The records sit below. Return every line in them that holds the word "apply".

== RECORDS FOR THE EXERCISE

Lemma chunks_sep_mid l1 c l2 : chunks_sep (l1 ++ c :: l2) <->
  chunks_sep (l1 ++ l2) /\ Forall (ck_apart c) (l1 ++ l2).
Proof.
  rewrite !chunks_sep_app, Forall_app. cbn [chunks_sep].
  assert (Forall (fun d => Forall (ck_apart d) (c :: l2)) l1 <->
    Forall (ck_apart c) l1 /\ Forall (fun d => Forall (ck_apart d) l2) l1) as ->; [|tauto].
  rewrite !Forall_forall. setoid_rewrite Forall_cons. split.
  - intros Hx. split; intros d Hd; [apply ck_apart_sym|]; by apply Hx.
  - intros [H1 H2] d Hd. split; [apply ck_apart_sym|]; auto.
Qed.

(** Words of the headers of separate chunks, in the high window. *)
Ltac hwords := unfold wd, ck_ok, ck_apart, ck_end, ck_node, chunk_node, sizeof_Chunk, VERTUAL_MEM in *;
  cbn [ck_addr ck_size] in *; ka_simpl; unfold VERTUAL_MEM; lia.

====

◆ TASK SOLUTION ◆
  - intros Hx. split; intros d Hd; [apply ck_apart_sym|]; by apply Hx.
  - intros [H1 H2] d Hd. split; [apply ck_apart_sym|]; auto.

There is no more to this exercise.